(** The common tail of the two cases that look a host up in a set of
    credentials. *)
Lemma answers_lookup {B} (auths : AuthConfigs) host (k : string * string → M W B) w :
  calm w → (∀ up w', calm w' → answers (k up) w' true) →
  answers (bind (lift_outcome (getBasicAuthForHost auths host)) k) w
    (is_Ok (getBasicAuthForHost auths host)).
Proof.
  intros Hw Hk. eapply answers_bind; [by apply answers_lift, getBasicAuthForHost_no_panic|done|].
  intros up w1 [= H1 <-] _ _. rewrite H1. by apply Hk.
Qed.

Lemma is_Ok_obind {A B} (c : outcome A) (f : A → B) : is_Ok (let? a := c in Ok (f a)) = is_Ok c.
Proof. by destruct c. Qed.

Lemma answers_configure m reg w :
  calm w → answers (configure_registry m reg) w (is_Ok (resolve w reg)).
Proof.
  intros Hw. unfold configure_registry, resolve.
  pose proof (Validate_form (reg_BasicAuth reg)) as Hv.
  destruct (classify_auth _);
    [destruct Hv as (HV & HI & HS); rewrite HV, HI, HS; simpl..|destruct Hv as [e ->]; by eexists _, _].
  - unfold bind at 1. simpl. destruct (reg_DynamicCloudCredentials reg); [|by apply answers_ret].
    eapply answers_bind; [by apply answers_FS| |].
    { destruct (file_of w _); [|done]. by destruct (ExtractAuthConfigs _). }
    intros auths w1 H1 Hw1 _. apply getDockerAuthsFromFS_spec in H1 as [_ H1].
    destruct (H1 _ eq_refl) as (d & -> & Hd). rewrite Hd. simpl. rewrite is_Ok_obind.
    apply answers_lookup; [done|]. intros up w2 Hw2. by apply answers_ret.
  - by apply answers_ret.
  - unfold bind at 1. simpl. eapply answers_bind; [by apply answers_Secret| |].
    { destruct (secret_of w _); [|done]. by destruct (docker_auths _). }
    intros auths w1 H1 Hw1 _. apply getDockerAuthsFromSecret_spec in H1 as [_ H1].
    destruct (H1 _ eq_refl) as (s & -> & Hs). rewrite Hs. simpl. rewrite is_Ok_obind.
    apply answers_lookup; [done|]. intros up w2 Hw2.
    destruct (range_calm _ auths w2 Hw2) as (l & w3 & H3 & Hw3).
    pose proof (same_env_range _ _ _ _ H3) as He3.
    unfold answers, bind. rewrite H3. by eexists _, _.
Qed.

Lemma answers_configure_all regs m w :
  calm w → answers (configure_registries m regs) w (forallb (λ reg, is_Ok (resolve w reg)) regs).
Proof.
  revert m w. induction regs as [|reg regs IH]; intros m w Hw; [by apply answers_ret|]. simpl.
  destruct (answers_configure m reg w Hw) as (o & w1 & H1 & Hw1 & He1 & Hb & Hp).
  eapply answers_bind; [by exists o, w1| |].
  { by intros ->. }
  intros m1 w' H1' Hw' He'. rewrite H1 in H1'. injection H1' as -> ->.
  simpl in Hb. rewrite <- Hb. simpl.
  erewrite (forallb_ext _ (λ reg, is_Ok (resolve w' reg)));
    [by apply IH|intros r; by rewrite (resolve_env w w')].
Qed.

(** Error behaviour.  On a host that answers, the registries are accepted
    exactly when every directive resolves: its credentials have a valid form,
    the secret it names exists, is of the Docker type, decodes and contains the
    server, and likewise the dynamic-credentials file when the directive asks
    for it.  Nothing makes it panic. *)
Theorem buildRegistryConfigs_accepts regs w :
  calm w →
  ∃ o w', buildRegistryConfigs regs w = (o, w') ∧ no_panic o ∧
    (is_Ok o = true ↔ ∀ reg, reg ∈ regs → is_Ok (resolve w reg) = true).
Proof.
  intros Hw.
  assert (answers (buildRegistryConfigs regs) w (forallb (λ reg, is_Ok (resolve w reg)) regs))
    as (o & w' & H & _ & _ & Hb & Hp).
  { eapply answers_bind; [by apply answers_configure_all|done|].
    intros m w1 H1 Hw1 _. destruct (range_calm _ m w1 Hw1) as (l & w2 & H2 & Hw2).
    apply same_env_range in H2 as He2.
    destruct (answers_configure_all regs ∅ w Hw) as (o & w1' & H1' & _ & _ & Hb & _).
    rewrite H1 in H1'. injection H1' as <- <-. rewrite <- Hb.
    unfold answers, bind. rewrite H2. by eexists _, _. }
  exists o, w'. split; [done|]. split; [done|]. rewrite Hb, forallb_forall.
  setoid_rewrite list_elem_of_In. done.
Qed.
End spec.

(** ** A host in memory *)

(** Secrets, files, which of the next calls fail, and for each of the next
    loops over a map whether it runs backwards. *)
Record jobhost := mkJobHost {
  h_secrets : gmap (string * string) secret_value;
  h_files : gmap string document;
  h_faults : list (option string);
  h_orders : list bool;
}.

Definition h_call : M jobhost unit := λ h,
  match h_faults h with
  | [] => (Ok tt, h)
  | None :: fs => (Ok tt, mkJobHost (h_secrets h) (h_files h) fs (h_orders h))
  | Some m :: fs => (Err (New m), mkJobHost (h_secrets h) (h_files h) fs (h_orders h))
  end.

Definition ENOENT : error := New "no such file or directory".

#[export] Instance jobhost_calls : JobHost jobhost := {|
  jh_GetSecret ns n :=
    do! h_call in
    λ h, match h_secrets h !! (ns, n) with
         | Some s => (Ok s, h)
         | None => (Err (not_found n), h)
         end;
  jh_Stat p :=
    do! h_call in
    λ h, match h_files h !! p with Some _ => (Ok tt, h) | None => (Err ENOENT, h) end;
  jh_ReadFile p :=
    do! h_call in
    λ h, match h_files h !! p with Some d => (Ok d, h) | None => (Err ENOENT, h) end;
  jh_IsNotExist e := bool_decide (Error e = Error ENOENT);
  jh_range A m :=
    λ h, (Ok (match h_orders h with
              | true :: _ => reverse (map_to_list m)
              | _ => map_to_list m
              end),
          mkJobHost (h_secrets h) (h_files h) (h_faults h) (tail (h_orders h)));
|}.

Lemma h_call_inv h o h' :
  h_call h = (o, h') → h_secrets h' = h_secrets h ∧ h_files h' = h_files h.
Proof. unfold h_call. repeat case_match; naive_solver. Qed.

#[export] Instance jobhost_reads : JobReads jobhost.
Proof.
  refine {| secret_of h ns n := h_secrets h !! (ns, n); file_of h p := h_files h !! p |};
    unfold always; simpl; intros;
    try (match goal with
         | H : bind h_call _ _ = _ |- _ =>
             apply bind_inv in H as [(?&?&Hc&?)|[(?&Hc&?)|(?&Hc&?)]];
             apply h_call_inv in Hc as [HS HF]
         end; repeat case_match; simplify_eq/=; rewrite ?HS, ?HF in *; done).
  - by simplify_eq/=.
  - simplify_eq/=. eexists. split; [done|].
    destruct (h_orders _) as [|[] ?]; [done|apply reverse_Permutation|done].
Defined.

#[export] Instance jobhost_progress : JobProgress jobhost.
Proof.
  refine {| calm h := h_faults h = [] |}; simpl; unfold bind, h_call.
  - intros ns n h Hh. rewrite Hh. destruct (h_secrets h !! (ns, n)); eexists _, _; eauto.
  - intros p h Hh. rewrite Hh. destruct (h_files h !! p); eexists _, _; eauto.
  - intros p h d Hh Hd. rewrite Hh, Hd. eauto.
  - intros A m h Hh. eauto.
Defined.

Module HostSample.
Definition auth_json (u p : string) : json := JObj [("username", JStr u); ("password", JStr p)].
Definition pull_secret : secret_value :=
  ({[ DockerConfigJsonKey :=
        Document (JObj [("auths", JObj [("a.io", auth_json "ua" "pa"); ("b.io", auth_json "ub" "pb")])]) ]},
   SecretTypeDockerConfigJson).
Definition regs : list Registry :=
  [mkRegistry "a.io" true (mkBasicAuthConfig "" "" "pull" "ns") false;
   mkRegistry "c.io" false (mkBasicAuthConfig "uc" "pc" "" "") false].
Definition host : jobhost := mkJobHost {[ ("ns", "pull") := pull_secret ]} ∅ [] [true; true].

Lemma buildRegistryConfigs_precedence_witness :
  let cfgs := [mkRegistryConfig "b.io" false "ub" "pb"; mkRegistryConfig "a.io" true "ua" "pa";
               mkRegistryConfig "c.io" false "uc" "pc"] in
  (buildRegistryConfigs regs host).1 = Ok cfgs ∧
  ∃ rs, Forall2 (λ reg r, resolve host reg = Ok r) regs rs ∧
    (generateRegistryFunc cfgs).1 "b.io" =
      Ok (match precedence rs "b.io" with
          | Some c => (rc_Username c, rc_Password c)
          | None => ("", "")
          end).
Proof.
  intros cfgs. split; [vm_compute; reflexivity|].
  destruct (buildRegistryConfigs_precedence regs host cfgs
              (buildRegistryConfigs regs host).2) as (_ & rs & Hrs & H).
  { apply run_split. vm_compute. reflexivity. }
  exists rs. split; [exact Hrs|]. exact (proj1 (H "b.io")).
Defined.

++++++++

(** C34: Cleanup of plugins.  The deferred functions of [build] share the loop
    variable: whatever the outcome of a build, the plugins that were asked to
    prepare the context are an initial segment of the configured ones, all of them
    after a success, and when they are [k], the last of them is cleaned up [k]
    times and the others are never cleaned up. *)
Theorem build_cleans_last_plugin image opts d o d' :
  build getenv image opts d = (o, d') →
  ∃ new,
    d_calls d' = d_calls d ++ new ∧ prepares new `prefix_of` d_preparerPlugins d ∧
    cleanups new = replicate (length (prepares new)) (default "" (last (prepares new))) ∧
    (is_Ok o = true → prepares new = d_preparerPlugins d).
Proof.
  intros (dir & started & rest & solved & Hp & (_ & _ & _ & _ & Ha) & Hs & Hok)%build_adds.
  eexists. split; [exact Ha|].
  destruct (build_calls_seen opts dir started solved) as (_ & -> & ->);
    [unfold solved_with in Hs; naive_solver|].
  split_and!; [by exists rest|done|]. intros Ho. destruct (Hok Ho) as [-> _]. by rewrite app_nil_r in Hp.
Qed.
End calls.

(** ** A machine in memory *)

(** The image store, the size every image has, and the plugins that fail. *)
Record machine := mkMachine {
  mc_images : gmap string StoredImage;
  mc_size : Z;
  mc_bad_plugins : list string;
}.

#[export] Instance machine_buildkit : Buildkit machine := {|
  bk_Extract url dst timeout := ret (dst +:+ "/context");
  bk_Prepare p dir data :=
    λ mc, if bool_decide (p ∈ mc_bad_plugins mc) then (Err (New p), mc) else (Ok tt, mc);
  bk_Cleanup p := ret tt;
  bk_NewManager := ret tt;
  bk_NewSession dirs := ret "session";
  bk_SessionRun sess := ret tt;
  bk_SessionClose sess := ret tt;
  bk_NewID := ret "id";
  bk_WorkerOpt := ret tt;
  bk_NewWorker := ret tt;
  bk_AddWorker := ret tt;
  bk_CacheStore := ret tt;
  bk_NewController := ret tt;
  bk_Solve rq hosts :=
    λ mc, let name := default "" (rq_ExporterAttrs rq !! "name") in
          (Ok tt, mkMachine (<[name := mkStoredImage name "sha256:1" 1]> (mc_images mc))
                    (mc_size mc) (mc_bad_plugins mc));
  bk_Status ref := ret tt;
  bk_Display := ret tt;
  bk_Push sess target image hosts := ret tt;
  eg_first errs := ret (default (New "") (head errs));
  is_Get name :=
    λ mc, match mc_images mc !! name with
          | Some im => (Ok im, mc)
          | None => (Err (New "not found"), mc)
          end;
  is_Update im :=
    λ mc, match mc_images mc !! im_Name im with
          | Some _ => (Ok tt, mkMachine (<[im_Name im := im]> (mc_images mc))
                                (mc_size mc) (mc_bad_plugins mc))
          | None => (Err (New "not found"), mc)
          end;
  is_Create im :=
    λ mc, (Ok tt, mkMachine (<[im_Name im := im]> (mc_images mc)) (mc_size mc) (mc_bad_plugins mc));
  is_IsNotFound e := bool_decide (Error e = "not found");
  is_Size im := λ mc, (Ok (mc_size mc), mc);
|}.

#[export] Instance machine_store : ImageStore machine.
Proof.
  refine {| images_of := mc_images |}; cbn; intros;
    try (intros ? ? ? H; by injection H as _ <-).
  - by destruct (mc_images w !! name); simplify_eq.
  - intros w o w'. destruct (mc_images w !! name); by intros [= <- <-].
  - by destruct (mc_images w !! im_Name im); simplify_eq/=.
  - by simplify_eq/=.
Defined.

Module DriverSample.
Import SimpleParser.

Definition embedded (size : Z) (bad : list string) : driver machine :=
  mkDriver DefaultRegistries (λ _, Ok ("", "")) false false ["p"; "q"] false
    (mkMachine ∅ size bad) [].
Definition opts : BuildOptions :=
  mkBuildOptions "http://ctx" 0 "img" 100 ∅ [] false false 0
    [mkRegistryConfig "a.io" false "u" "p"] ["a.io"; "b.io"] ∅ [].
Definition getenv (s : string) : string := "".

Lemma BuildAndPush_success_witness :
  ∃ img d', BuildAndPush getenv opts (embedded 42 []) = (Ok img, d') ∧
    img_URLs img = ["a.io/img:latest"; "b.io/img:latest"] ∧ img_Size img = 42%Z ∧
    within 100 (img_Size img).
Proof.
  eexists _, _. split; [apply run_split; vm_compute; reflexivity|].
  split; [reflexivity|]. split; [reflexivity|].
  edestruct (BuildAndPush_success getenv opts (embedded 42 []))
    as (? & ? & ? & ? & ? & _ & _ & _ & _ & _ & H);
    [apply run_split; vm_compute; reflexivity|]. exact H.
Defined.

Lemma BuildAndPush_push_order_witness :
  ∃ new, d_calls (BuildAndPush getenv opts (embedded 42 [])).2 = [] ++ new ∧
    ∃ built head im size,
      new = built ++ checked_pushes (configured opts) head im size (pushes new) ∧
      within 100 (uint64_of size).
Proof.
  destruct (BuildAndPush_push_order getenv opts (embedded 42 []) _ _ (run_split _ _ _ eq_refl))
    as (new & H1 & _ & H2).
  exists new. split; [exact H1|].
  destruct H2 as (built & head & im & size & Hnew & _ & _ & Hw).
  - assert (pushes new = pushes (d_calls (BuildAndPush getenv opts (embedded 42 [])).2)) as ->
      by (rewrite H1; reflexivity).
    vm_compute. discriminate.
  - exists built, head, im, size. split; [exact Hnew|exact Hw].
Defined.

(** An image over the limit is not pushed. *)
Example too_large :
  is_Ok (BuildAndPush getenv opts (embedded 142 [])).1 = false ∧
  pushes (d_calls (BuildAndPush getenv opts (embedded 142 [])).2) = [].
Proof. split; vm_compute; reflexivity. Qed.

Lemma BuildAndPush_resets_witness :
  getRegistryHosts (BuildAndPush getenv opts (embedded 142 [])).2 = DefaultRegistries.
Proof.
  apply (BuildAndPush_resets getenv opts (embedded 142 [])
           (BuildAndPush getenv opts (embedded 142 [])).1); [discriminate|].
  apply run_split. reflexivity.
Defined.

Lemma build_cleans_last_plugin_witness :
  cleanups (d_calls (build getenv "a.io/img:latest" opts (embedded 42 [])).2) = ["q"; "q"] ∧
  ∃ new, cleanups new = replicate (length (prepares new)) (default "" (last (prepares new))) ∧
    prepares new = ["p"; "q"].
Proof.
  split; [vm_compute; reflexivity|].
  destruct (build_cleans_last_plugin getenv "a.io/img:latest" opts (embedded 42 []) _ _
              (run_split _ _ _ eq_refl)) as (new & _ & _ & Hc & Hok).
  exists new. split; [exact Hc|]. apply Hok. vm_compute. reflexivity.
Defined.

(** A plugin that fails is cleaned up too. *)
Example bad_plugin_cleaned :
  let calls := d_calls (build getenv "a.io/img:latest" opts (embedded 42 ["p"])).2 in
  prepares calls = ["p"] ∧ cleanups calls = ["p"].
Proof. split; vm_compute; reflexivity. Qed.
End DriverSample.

++++++++

**Task goal**: Look for the string "Definition" in the data above and return every line that has it.

**Task result**:
Definition h_call : M jobhost unit := λ h,
Definition ENOENT : error := New "no such file or directory".
Definition auth_json (u p : string) : json := JObj [("username", JStr u); ("password", JStr p)].
Definition pull_secret : secret_value :=
Definition regs : list Registry :=
Definition host : jobhost := mkJobHost {[ ("ns", "pull") := pull_secret ]} ∅ [] [true; true].
Definition embedded (size : Z) (bad : list string) : driver machine :=
Definition opts : BuildOptions :=
Definition getenv (s : string) : string := "".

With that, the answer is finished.